ACTIVITY - Would you return every line of the listing below that has "revert" in it?

= Beginning of Section =

Lemma init_supervises os : keeps_going os -> forall fuel past,
  (exists h, run os past (init_shells fuel) = (past ++ h, Running) /\ is_Some (shells None h)) /\
  (forall n pid, exists h, run os past (init_waits n pid (init_shells fuel)) = (past ++ h, Running) /\ is_Some (shells (Some pid) h)).
Proof.
  intros Hos. induction fuel as [|fuel IH].
  - intros past. split; [exists []; rewrite app_nil_r; cbn; eauto|]. intros n pid. revert past. induction n as [|n IHn]; intros past.
    + exists []. rewrite app_nil_r. cbn. eauto.
    + cbn [init_waits run]. destruct (Hos past) as [_ Hw]. case_decide as E.
      * exists [(Wait_, os past Wait_)]. split; [done|]. cbn. eauto.
      * rewrite decide_False by lia. destruct (IHn (past ++ [(Wait_, os past Wait_)])) as (h & -> & Hs).
        exists ((Wait_, os past Wait_) :: h). rewrite <- app_assoc. split; [done|]. cbn [shells]. by rewrite decide_False.
  - assert (forall past, exists h, run os past (init_shells (S fuel)) = (past ++ h, Running) /\ is_Some (shells None h)) as Hsh.
    { intros past. cbn [init_shells]. unfold says.
      destruct (fprintf 1 (line "init: starting sh") []) as [w|] eqn:Ew; [|by vm_compute in Ew].
      edestruct (shells_writes None w os past) as (h0 & -> & E0). cbn [run]. destruct (Hos (past ++ h0)) as [Hf _]. rewrite !decide_False by lia.
      destruct (IH ((past ++ h0) ++ [(Fork, os (past ++ h0) Fork)])) as [_ Hw].
      destruct (Hw fuel (a_ret (os (past ++ h0) Fork))) as (h & -> & Hs).
      exists (h0 ++ (Fork, os (past ++ h0) Fork) :: h). rewrite <- !app_assoc. split; [done|]. rewrite E0. cbn. by apply fmap_is_Some. }
    intros past. split; [apply Hsh|]. intros n pid. revert past. induction n as [|n IHn]; intros past.
    + exists []. rewrite app_nil_r. cbn. eauto.
    + cbn [init_waits run]. destruct (Hos past) as [_ Hw]. case_decide as E.
      * destruct (Hsh (past ++ [(Wait_, os past Wait_)])) as (h & -> & Hs). exists ((Wait_, os past Wait_) :: h). rewrite <- app_assoc. split; [done|].
        cbn [shells]. by rewrite decide_True.
      * rewrite decide_False by lia. destruct (IHn (past ++ [(Wait_, os past Wait_)])) as (h & -> & Hs).
        exists ((Wait_, os past Wait_) :: h). rewrite <- app_assoc. split; [done|]. cbn [shells]. by rewrite decide_False.
Qed.

(** forktest accepts exactly a kernel whose fork() fails before NFORKTEST
    children and whose wait() then returns each child once. *)
Lemma forktest_waits_ok os n : forall past,
  (run os past (forktest_waits n)).2 = Exit 0 ->
  exists h, calls h = replicate (S n) Wait_ /\ (forall i a, snd <$> h !! i = Some a -> (i < n)%nat -> a_ret a >= 0) /\
    (forall a, snd <$> h !! n = Some a -> a_ret a = -1) /\ (run os past (forktest_waits n)).1 = past ++ h ++ [(Write 1 (line "fork test OK"), os (past ++ h) (Write 1 (line "fork test OK")))].
Proof.
  induction n as [|n IH]; intros past; cbn [forktest_waits run].
  - case_decide as E; cbn [print run snd]; [done|]. intros _. exists [(Wait_, os past Wait_)]. split_and!; [done|lia| |by rewrite <- app_assoc].
    intros a [= <-]. lia.
  - case_decide as E; cbn [print run snd]; [done|]. intros H. destruct (IH _ H) as (h & E1 & E2 & E3 & E4).
    exists ((Wait_, os past Wait_) :: h). split_and!; [cbn [calls fmap list_fmap fst replicate]; by f_equal| |done|].
    + intros [|i] a; cbn; [intros [= <-]; lia|]. intros Ha Hi. apply (E2 i); [done|lia].
    + rewrite E4, <- !app_assoc. done.
Qed.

= End of Section =

OUTPUT BELOW -
  - intros past. split; [exists []; rewrite app_nil_r; cbn; eauto|]. intros n pid. revert past. induction n as [|n IHn]; intros past.
    intros past. split; [apply Hsh|]. intros n pid. revert past. induction n as [|n IHn]; intros past.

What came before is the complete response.